* Extracted data entries
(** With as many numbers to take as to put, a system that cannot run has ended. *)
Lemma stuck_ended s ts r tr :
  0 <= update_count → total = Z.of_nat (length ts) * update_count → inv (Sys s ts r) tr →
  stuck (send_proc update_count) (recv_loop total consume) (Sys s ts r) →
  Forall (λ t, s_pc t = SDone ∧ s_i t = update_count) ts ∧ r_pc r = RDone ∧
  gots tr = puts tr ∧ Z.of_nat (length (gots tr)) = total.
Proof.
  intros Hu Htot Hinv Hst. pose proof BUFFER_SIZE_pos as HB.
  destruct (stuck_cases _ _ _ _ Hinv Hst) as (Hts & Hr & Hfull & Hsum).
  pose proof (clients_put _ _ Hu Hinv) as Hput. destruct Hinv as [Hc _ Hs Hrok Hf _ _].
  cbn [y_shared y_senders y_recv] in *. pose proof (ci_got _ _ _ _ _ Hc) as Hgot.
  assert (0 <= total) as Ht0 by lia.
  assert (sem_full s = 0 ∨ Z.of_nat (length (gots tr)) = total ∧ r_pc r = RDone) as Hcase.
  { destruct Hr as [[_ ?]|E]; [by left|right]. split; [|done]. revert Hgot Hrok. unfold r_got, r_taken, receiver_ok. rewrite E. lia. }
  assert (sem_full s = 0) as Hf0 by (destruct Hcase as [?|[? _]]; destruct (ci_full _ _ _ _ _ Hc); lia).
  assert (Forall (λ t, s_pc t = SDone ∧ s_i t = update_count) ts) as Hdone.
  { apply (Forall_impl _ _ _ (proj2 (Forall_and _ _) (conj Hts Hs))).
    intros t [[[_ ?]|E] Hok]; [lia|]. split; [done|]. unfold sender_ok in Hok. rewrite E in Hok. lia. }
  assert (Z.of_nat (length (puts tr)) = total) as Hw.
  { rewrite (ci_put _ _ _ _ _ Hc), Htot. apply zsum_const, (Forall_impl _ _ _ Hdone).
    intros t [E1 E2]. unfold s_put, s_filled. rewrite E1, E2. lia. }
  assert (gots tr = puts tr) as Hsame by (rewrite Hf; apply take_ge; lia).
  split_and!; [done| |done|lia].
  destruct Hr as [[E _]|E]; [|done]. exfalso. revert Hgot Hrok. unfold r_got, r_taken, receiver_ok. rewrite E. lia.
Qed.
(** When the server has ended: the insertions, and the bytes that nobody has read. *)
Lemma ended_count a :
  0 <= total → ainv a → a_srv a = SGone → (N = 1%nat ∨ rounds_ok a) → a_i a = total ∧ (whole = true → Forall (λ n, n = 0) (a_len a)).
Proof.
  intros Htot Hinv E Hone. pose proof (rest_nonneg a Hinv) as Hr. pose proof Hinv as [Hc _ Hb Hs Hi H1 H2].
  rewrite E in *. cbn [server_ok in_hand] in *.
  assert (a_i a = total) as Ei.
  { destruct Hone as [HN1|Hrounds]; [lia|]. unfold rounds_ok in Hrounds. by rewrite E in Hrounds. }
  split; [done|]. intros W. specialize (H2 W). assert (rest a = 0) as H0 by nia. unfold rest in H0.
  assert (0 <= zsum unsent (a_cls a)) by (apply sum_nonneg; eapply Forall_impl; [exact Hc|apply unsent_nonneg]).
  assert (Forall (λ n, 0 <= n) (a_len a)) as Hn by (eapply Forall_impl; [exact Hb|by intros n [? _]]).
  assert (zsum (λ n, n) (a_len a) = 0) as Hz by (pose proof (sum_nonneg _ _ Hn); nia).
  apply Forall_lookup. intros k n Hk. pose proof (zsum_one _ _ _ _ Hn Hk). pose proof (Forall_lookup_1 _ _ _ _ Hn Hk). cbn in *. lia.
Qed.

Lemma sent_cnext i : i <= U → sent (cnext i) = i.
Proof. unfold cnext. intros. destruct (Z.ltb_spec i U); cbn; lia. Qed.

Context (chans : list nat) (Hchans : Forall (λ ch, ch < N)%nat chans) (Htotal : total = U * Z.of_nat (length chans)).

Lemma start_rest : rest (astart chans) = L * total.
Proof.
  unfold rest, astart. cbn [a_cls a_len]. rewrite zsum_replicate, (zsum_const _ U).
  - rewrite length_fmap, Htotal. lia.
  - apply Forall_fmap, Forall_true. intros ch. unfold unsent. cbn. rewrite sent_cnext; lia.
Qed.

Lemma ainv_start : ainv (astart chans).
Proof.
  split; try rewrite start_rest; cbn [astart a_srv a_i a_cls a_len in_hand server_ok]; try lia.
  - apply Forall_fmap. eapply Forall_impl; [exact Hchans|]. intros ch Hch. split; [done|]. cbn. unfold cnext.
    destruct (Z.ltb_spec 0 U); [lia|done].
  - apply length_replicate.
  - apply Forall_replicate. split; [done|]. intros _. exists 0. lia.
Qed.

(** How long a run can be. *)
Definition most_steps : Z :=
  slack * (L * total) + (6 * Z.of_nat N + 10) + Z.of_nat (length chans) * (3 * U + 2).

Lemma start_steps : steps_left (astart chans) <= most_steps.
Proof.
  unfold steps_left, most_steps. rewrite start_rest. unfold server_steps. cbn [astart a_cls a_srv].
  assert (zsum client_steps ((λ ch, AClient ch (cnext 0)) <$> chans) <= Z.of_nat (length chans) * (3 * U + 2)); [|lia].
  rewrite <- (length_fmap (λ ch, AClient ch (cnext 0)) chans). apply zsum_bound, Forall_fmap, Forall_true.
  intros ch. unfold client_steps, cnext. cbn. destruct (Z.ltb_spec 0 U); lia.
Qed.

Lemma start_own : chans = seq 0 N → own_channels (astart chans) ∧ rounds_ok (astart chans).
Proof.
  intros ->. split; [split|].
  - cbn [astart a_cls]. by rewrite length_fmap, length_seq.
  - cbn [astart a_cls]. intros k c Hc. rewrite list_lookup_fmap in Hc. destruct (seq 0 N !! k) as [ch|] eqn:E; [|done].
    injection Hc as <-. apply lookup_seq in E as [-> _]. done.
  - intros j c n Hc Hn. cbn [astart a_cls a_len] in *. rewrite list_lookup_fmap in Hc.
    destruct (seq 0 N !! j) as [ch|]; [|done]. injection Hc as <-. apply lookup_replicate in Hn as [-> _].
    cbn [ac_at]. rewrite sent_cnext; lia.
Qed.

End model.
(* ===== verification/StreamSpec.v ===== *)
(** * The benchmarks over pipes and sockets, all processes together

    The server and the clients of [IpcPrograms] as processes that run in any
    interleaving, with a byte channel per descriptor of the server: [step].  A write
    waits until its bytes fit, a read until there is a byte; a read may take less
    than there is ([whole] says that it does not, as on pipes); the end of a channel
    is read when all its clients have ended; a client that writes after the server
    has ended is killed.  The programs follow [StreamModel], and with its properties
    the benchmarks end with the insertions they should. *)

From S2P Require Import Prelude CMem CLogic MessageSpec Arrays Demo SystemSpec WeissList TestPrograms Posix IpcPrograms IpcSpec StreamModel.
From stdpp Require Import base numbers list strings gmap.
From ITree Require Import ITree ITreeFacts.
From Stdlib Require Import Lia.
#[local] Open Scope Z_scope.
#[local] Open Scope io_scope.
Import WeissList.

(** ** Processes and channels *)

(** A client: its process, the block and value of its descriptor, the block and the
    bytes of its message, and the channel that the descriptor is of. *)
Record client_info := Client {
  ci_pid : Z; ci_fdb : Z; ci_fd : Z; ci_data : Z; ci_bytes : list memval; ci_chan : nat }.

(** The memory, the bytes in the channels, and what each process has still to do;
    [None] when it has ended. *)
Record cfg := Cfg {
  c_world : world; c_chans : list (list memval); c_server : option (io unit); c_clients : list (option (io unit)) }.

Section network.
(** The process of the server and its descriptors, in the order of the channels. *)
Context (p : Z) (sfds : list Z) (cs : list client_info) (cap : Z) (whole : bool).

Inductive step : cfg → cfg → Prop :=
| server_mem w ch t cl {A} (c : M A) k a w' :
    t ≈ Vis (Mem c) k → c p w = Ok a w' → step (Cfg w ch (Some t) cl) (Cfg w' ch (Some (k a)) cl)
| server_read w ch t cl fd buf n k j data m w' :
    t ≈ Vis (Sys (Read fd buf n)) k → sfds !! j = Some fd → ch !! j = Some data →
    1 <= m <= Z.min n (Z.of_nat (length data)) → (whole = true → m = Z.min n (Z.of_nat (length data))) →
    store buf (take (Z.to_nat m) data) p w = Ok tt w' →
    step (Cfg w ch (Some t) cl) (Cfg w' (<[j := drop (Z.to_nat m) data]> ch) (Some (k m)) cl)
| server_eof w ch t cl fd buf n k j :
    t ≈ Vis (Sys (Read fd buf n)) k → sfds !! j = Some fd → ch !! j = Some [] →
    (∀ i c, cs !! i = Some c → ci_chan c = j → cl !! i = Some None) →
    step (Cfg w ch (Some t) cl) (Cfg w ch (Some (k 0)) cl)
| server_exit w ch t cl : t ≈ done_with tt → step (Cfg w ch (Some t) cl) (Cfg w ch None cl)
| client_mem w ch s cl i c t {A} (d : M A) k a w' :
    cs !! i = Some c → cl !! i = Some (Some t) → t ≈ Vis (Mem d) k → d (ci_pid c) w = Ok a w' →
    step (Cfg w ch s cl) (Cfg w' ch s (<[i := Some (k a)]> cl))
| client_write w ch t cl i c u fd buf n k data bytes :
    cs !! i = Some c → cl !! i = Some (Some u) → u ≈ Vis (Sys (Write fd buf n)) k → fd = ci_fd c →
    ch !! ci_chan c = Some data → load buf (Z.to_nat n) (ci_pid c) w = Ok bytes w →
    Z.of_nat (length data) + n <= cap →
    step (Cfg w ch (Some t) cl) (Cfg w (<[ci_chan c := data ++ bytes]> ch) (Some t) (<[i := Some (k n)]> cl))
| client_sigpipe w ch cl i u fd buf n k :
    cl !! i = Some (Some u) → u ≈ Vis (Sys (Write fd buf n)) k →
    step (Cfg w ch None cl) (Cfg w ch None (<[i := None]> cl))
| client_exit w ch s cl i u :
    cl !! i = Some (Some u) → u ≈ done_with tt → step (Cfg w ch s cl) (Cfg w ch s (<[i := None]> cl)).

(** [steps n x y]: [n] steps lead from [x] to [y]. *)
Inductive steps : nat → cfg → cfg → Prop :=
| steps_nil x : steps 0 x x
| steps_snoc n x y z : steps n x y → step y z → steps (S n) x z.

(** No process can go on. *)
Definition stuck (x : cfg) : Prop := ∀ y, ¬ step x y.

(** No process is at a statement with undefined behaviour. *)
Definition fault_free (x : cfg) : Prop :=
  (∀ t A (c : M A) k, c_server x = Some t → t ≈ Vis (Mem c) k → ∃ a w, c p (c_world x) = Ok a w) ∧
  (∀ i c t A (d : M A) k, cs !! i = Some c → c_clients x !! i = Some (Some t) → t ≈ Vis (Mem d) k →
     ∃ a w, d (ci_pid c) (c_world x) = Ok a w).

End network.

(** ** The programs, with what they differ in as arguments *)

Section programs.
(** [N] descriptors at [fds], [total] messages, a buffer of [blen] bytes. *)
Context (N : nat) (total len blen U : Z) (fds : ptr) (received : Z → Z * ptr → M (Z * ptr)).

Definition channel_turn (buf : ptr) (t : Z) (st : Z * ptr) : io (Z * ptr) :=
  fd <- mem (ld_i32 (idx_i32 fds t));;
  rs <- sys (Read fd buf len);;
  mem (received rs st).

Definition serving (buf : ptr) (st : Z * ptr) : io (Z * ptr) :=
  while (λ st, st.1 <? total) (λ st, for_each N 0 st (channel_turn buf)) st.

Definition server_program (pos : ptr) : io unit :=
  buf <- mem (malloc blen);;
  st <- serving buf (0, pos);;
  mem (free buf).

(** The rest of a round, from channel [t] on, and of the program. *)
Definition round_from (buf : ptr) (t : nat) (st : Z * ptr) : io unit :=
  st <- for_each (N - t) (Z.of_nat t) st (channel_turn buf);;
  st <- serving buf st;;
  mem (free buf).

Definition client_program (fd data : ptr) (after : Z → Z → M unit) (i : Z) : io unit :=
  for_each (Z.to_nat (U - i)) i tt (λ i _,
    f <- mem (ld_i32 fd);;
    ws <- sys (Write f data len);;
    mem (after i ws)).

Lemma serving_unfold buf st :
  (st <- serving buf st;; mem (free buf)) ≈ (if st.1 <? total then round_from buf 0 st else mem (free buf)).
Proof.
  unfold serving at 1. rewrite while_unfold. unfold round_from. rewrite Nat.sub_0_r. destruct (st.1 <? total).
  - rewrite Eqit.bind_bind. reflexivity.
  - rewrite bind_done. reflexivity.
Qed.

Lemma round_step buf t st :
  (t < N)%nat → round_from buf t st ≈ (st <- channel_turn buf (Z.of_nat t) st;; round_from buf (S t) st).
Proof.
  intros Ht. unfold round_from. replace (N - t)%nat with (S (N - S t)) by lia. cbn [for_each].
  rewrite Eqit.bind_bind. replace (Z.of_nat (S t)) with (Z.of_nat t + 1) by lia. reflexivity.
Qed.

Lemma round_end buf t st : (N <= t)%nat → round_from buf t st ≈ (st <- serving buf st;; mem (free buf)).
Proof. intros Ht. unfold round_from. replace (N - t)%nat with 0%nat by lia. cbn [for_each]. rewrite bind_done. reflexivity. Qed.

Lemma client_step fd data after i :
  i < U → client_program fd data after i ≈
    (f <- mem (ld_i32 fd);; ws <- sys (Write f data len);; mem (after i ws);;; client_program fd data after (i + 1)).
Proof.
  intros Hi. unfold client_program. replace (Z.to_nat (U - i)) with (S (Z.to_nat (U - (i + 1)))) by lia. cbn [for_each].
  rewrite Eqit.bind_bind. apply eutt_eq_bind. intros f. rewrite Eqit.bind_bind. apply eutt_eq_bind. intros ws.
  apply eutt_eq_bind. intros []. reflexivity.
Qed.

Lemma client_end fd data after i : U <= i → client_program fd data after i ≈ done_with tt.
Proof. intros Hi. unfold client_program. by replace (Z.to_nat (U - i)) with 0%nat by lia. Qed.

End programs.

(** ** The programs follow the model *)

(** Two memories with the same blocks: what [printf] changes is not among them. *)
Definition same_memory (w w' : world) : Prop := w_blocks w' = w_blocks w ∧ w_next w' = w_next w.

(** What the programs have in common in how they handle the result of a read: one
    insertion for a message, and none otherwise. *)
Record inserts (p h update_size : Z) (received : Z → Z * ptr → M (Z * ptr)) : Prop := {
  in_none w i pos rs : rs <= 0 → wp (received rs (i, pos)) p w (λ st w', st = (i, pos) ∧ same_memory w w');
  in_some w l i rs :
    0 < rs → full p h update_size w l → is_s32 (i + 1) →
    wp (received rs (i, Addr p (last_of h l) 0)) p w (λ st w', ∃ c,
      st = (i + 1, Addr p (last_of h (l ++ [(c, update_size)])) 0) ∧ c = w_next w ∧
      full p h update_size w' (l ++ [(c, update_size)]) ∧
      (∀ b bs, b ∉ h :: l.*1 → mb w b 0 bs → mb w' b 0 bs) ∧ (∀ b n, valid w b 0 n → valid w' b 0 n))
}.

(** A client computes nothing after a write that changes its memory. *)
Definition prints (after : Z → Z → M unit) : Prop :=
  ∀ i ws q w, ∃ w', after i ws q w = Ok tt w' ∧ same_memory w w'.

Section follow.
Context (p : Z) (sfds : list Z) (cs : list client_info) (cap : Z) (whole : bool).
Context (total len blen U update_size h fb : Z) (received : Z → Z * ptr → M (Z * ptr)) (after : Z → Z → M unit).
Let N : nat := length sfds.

* Work required
Could you reproduce exactly the lines of the entries above, from the one with "intros Htot Hinv" through the one with "split; [done|]. intros W.", and nothing else?

* Task output
  intros Htot Hinv E Hone. pose proof (rest_nonneg a Hinv) as Hr. pose proof Hinv as [Hc _ Hb Hs Hi H1 H2].
  rewrite E in *. cbn [server_ok in_hand] in *.
  assert (a_i a = total) as Ei.
  { destruct Hone as [HN1|Hrounds]; [lia|]. unfold rounds_ok in Hrounds. by rewrite E in Hrounds. }
  split; [done|]. intros W. specialize (H2 W). assert (rest a = 0) as H0 by nia. unfold rest in H0.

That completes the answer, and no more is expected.